Staying Conflict-Free While Staying at Home

Dispute Settlement Center Staff


By Nick Parker

As Orange County’s “stay at home” order, issued because of the coronavirus outbreak, begins to take effect, it means more time around spouses and kids. For some families, it may mean college students and young adults returning, living at home with parents again. Roommates are now sharing space with each other almost all the time.

As cabin fever starts to set in, houses and apartments suddenly seem a lot smaller than they used to, personal conflicts seem a lot more possible and healthy conflict resolution a much greater need.

“Conflict is a really scary thing for everybody,” said Jennifer Yarnelle, mediation director at the Carrboro-based Dispute Settlement Center. “Avoiding conflict is a huge one for lots of people. They are scared of it, they don’t know how to deal with it, they will run from it and deny it.”

The DSC has been helping resolve conflicts for more than 40 years. That might be finding alternative dispute resolution, facilitating group discussions, working as a mutual third party in mediations, leading restorative justice practices or conducting training.

“We’re all about getting people together for effective communication,” said Yarnelle.

Avoidance, while sometimes helpful, is not always the best strategy, she said. In fact, taking action before a conflict occurs can often circumvent friction entirely.

“It’s a lot easier to work or play or live together if everybody’s on the same page about how they’re gonna do that,” Yarnelle said. Establishing a set of guidelines, one in which every member of the household has a say and input, can be a crucially important step to a quieter, less-conflicted home.

“For families that are just now coming together,” added Yarnell, “it would be great to be able to [establish guidelines] while things are still relatively peaceful.”

A crucial step in setting up guidelines is effective listening. Often, this means approaching conversations with empathy, and reflecting on what is said.

“There is so much going on,” said Will Dudenhausen, the center’s training director, “and a good rule for the world in normal times is to just treat everybody’s concerns and needs and frustrations as legitimate and real, and respond in that way. It’s the best possible thing we could do.”

Dudenhausen, the father of two young children, also had some insight into how to deal with kids while living, working and parenting from home.

“I think there’s an expectation right now on parents that they are providing the role of educator, parent, worker and all these sort of roles they’re normally used to providing one at a time. And being kind and patient with yourself … not pushing too hard on those things, not setting your expectations on a place where they’re unreasonable, will be very helpful.”

Another strategy Dudenausen suggested was limiting stress. Something as simple as reducing news intake to 30 minutes a day, and taking a step back from current events and breaking news, he said, can be a big help.

When it comes to dealing with older children, Val Hanson, the DSC’s restorative justice director, also had personal as well as professional experience to draw upon.

“We kind of went from only having dinners in the evenings to being around each other all the time,” said Hanson about her family of five, which includes three teenagers. “A big part of what we’re doing is learning how to be flexible, gentle and patient.”

Much like the creation of guidelines, creating a schedule can ensure that home-life keeps much of its needed structure and cooperation.

“[Figure] out how to have a bit of a routine, also have some boundaries … we all need a little bit of personal space, adults and kids, and also [manage] what’s really essential and important,” Hanson said.

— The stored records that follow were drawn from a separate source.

(* SRC crates/exocortex-kernel/src/compatibility.rs 694-746 admit_node_graph *)
Definition admit_node_graph `{Sha256} (pin : PersistedPin) (ours : Ontology)
    : result NodeGraphDecision CompatibilityError :=
  match pin with
  | PinAbsent => Ok Satisfied
  | PinLegacyV1 pinned =>
      if bool_decide (pinned = o_build_fingerprint ours) then
        Ok (Migrate (with_accepted (describing ours) [hex pinned]))
      else Err (LegacyPinMismatch pinned (o_build_fingerprint ours))
  | PinV2 record =>
      let stated := compatibility_fingerprint (pin_summary record) in
      if negb (bool_decide (hex stated = pin_compatibility record)) then
        Err (CorruptRecord ("summary hashes to " +:+ hex stated +:+ " but the record claims "
                            +:+ pin_compatibility record))
      else if summary_eqb (pin_summary record) (o_summary ours) then
        if bool_decide (pin_build record = hex (o_build_fingerprint ours)) then Ok Satisfied
        else Ok (Advance (with_accepted (describing ours) (pin_accepted record)))
      else if is_subset_of (pin_summary record) (o_summary ours) then
        Ok (Advance (with_accepted (describing ours)
              (bounded_accepted (pin_accepted record) (pin_compatibility record))))
      else Err (NotASuperset (first_divergence (o_summary ours) (pin_summary record)))
  end.

(** [offered.try_into::<[u8; 32]>()]. *)
Definition try_into32 (offered : list Z) : option (list Z) :=
  if Nat.eqb (length offered) 32 then Some offered else None.

(* SRC crates/exocortex-kernel/src/compatibility.rs 748-770 admit_producer_batch *)
Definition admit_producer_batch (offered : list Z) (ours : Ontology) (recognized : list (list Z))
    : result unit CompatibilityError :=
  let? tried := ok_or (try_into32 offered)
                  (ProducerNotAdmitted (replicate 32 0) (fingerprint ours)) in
  if bool_decide (tried = fingerprint ours) || bool_decide (tried ∈ recognized) then Ok tt
  else Err (ProducerNotAdmitted tried (fingerprint ours)).

(* SRC crates/exocortex-kernel/src/compatibility.rs 772-790 admit_peer *)
Definition admit_peer (offered ours : list Z) : result unit CompatibilityError :=
  let? tried := ok_or (try_into32 offered) (PeerMismatch (replicate 32 0) ours) in
  if bool_decide (tried = ours) then Ok tt else Err (PeerMismatch tried ours).

(* SRC crates/exocortex-kernel/src/compatibility.rs 821-835 BackupOntology *)
Inductive BackupOntology :=
  | Summarized (summary : OntologySummary)
  | Legacy (fingerprint_hex : string).

(* SRC crates/exocortex-kernel/src/compatibility.rs 792-819 admit_backup *)
Definition admit_backup (backup : BackupOntology) (ours : Ontology) : result unit CompatibilityError :=
  match backup with
  | Summarized summary =>
      if is_subset_of summary (o_summary ours) then Ok tt
      else Err (NotASuperset (first_divergence (o_summary ours) summary))
  | Legacy fingerprint_hex =>
      if bool_decide (fingerprint_hex = hex (o_build_fingerprint ours)) then Ok tt
      else Err (LegacyPinMismatch (replicate 32 0) (o_build_fingerprint ours))
  end.

(** ** Registration: what the loops establish *)

Lemma first_duplicate_none seen names :
  first_duplicate seen names = None ↔ NoDup names ∧ ∀ n, n ∈ names → n ∉ seen.
Proof.
  revert seen. induction names as [|n names IH]; intros seen; simpl.
  - split; [intros _; split; [apply NoDup_nil_2|set_solver]|done].
  - rewrite NoDup_cons. case_bool_decide; [split; [done|set_solver]|]. rewrite IH. set_solver.
Qed.

Lemma first_duplicate_nodup names : NoDup names → first_duplicate ∅ names = None.
Proof. intros. apply first_duplicate_none. set_solver. Qed.

Lemma register_kinds_ok ks m names :
  (∃ m', register_kinds ks m names = Ok m') ↔
  NoDup (km_id <$> ks) ∧ NoDup (display_name <$> ks) ∧
  (∀ k, k ∈ ks → m !! km_id k = None ∧ display_name k ∉ names).
Proof.
  revert m names. induction ks as [|k ks IH]; intros m names; simpl.
  { split; [intros _; split_and!; [constructor..|set_solver]|eauto]. }
  rewrite !NoDup_cons, !list_elem_of_fmap.
  case_bool_decide as Hid; [|case_bool_decide as Hn].
  - split; [by intros [? ?]|]. intros (_ & _ & Hk). destruct (Hk k) as [Hk' _]; [set_solver|].
    rewrite Hk' in Hid. by apply is_Some_None in Hid.
  - split; [by intros [? ?]|]. intros (_ & _ & Hk). destruct (Hk k); set_solver.
  - rewrite IH. apply eq_None_not_Some in Hid. split.
    + intros (H1 & H2 & H3). split_and!; try done.
      * intros (k' & Heq & Hin). apply H3 in Hin as [Hin _]. by rewrite Heq, lookup_insert_eq in Hin.
      * intros (k' & Heq & Hin). apply H3 in Hin as [_ Hin]. set_solver.
      * intros k' [->|Hin]%elem_of_cons; [done|]. apply H3 in Hin as [Hin1 Hin2].
        split; [|set_solver]. by apply lookup_insert_None in Hin1 as [? _].
    + intros ([H1 H1'] & [H2 H2'] & H3). split_and!; [done..|]. intros k' Hin.
      destruct (H3 k') as [? ?]; [set_solver|]. split.
      * rewrite lookup_insert_ne; [done|]. intros Heq. apply H1. eauto.
      * intros [Heq|]%elem_of_union; [|done]. apply H2. exists k'. set_solver.
Qed.

Lemma register_kinds_lookup ks m names m' :
  register_kinds ks m names = Ok m' →
  ∀ id k, m' !! id = Some k ↔ m !! id = Some k ∨ (k ∈ ks ∧ km_id k = id).
Proof.
  revert m names. induction ks as [|k ks IH]; intros m names; simpl.
  { intros [= <-]. set_solver. }
  case_bool_decide as Hid; [done|]. case_bool_decide; [done|]. intros Hr id k0.
  rewrite (IH _ _ Hr). apply eq_None_not_Some in Hid. rewrite lookup_insert_Some. split.
  - intros [[[? ?]|[? ?]]|[? ?]]; [right; subst; set_solver|by left|right; set_solver].
  - intros [Hm|[[->|Hin]%elem_of_cons Heq]]; [|by left; left|by right].
    left. right. split; [|done]. intros <-. congruence.
Qed.

Lemma foldl_assign_snd names acc : (foldl assign_type_id acc names).2 = acc.2 ++ names.
Proof.
  revert acc. induction names as [|n names IH]; intros [m l]; simpl; [by rewrite app_nil_r|].
  rewrite IH. simpl. by rewrite <-(assoc_L (++)).
Qed.

Lemma assign_type_ids_snd names : (assign_type_ids names).2 = names.
Proof. apply foldl_assign_snd. Qed.

Lemma assign_type_ids_snoc names n :
  (assign_type_ids (names ++ [n])).1 =
  <[n := as_u8 (Z.of_nat (length names))]> (assign_type_ids names).1.
Proof.
  unfold assign_type_ids at 1. rewrite foldl_app. simpl.
  fold (assign_type_ids names). by rewrite assign_type_ids_snd.
Qed.

(** Distinct names: the id of a name is its position, modulo 256. *)
Lemma assign_type_ids_lookup names n v :
  NoDup names →
  (assign_type_ids names).1 !! n = Some v ↔
  ∃ i, names !! i = Some n ∧ v = as_u8 (Z.of_nat i).
Proof.
  revert n v. induction names as [|m names IH] using rev_ind; intros n v Hd.
  { simpl. rewrite lookup_empty. naive_solver. }
  apply NoDup_app in Hd as (Hd & Hm & _). rewrite assign_type_ids_snoc, lookup_insert_Some, IH by done.
  split.
  - intros [[<- <-]|[Hne (i & Hi & ->)]].
    + exists (length names). by rewrite list_lookup_middle.
    + exists i. rewrite lookup_app_l; [done|]. by eapply lookup_lt_Some.
  - intros (i & Hi & ->). apply lookup_app_Some in Hi as [Hi|[Hge Hi]].
    + right. split; [|eauto]. intros ->. apply (Hm n); [by eapply list_elem_of_lookup_2|set_solver].
    + apply list_lookup_singleton_Some in Hi as [Hi <-]. left. split; [done|].
      by replace i with (length names) by lia.
Qed.

(** The pack sets [from_packs] accepts. *)
Definition packs_ok (packs : list PackDef) : Prop :=
  let c := canonicalized packs in
  NoDup (p_name <$> packs) ∧
  NoDup (c ≫= p_memory_type_names) ∧ NoDup (c ≫= p_entity_type_names) ∧
  NoDup (km_id <$> (c ≫= p_kinds)) ∧ NoDup (display_name <$> (c ≫= p_kinds)) ∧
  (∀ k, k ∈ required_kinds → ∃ row, row ∈ (c ≫= p_kinds) ∧ km_id row = k).

(** Acceptance, inverted: the fields of the assembled ontology. *)
Lemma from_packs_inv `{Sha256, Bincode} packs o :
  from_packs packs = Ok o →
  packs_ok packs ∧ o_packs o = canonicalized packs ∧
  (∀ id k, kinds_by_id o !! id = Some k ↔ k ∈ (canonicalized packs ≫= p_kinds) ∧ km_id k = id) ∧
  triples_by_kind o = index_triples (canonicalized packs ≫= p_type_triples) ∧
  memory_type_by_name o = (assign_type_ids (canonicalized packs ≫= p_memory_type_names)).1 ∧
  memory_type_names o = canonicalized packs ≫= p_memory_type_names ∧
  o_summary o = of_canonical_packs (canonicalized packs) ∧
  fingerprint o = compatibility_fingerprint (o_summary o).
Proof.
  unfold from_packs. intros Ho.
  destruct (first_duplicate ∅ (p_name <$> packs)) eqn:H1; [done|].
  destruct (first_duplicate ∅ (_ ≫= p_memory_type_names)) eqn:H2; [done|].
  destruct (first_duplicate ∅ (_ ≫= p_entity_type_names)) eqn:H3; [done|].
  apply result_bind_ok in Ho as (kinds & Hk & Ho).
  destruct (List.find _ _) eqn:Hf; [done|]. injection Ho as <-. simpl.
  apply first_duplicate_none in H1 as [H1 _], H2 as [H2 _], H3 as [H3 _].
  pose proof (register_kinds_lookup _ _ _ _ Hk) as Hl.
  assert (∃ m', register_kinds (canonicalized packs ≫= p_kinds) ∅ ∅ = Ok m') as Hok by eauto.
  apply register_kinds_ok in Hok as (Hd1 & Hd2 & _).
  assert (Hlook : ∀ id k, kinds !! id = Some k ↔
            k ∈ (canonicalized packs ≫= p_kinds) ∧ km_id k = id).
  { intros. rewrite Hl, lookup_empty. naive_solver. }
  split_and!; try done; [|apply assign_type_ids_snd].
  unfold packs_ok. split_and!; try done. intros k Hin.
  rewrite list_find_none in Hf. apply Hf, negb_false_iff, bool_decide_eq_true in Hin as [row Hrow].
  exists row. by apply Hlook.
Qed.

(** ** Offsets: pack-local type ids become ontology ids *)

(** The number of memory types the packs declare. *)
Definition total_types (packs : list PackDef) : nat := length (packs ≫= p_memory_type_names).

(** The offset the canonicalization has reached after [packs]. *)
Definition offset_after (acc : Z) (packs : list PackDef) : Z :=
  foldl (λ acc p, u8_saturating_add acc (as_u8 (Z.of_nat (length (p_memory_type_names p))))) acc packs.

Lemma canonical_packs_lookup i acc packs j :
  canonical_packs i acc packs !! j =
  canonical_pack (i + Z.of_nat j) (offset_after acc (take j packs)) <$> packs !! j.
Proof.
  revert i acc j. induction packs as [|p packs IH]; intros i acc [|j]; simpl; try done.
  - by rewrite Z.add_0_r.
  - rewrite IH. do 2 f_equal. lia.
Qed.

Lemma total_types_cons p packs :
  total_types (p :: packs) = (length (p_memory_type_names p) + total_types packs)%nat.
Proof. unfold total_types. by rewrite bind_cons, length_app. Qed.

Lemma offset_after_total acc packs :
  0 ≤ acc → acc + Z.of_nat (total_types packs) ≤ 255 →
  offset_after acc packs = acc + Z.of_nat (total_types packs).
Proof.
  revert acc. induction packs as [|p packs IH]; intros acc Hacc Hle.
  - change (total_types []) with 0%nat. simpl. lia.
  - rewrite total_types_cons in *. unfold offset_after. simpl. fold (offset_after
      (u8_saturating_add acc (as_u8 (Z.of_nat (length (p_memory_type_names p))))) packs).
    unfold as_u8. rewrite wrap_small by (unfold in_range; lia).
    unfold u8_saturating_add. rewrite Z.min_r by lia. rewrite IH; lia.
Qed.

As with all these strategies, communication is the key. Without effective communication between everyone in the house, conflict can arise and tempers can boil. This can be especially true with teenagers.

Yet, as Hanson said, when young adults are included in decision-making, such as with guidelines and schedules, they can keep some of the autonomy they have lost in recent weeks. This can help to reduce the oftentimes inevitable collisions that result from living in such close proximity to one another.

Most important, keep a positive mindset, Dudenhausen urged.

“Being grateful every day for the things you have, I think that rubs off on everybody,” he said. “As opposed to worrying about the things you don’t [have], if you come at it from a place of gratitude you’re going to get along a lot better. And you can talk about those things out loud.”